**Material for this task**
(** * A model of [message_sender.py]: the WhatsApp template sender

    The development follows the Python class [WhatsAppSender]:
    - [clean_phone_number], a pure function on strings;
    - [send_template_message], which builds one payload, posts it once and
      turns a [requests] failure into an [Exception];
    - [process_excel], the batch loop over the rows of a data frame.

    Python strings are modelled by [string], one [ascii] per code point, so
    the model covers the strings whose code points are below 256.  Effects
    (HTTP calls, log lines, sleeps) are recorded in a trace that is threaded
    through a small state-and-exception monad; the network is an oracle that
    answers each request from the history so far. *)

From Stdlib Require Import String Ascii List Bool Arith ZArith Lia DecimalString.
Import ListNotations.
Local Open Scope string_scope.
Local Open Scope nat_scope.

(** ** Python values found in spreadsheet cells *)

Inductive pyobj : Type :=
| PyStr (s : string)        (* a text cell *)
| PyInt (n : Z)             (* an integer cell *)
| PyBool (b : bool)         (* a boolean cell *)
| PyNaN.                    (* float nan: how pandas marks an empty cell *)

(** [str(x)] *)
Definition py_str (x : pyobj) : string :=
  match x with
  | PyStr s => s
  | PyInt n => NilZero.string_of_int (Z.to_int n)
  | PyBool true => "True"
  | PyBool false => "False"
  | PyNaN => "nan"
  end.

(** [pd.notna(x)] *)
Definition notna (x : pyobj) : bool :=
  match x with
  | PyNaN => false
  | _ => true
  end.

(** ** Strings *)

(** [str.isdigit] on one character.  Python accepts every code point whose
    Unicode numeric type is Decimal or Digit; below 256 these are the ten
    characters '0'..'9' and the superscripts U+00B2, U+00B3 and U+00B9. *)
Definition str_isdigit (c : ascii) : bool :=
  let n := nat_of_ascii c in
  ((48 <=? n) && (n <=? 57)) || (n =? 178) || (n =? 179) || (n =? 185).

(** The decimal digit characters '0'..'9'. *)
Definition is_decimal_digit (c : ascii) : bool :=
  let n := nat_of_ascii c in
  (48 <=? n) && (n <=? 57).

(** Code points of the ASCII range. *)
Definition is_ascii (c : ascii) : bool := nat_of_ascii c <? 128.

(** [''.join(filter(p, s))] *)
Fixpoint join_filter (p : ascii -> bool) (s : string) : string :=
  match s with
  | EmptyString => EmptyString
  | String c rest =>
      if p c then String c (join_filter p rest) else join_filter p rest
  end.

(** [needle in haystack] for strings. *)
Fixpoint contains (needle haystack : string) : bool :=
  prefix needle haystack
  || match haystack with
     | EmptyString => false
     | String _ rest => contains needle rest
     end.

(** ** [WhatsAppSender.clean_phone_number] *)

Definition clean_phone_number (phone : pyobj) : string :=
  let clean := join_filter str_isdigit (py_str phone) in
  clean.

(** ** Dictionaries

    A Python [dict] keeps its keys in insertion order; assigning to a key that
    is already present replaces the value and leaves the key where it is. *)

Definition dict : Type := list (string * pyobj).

**Work instructions**
Return all lines from the material that contain "pyobj".

**Problem solution**
Inductive pyobj : Type :=
Definition py_str (x : pyobj) : string :=
Definition notna (x : pyobj) : bool :=
Definition clean_phone_number (phone : pyobj) : string :=
Definition dict : Type := list (string * pyobj).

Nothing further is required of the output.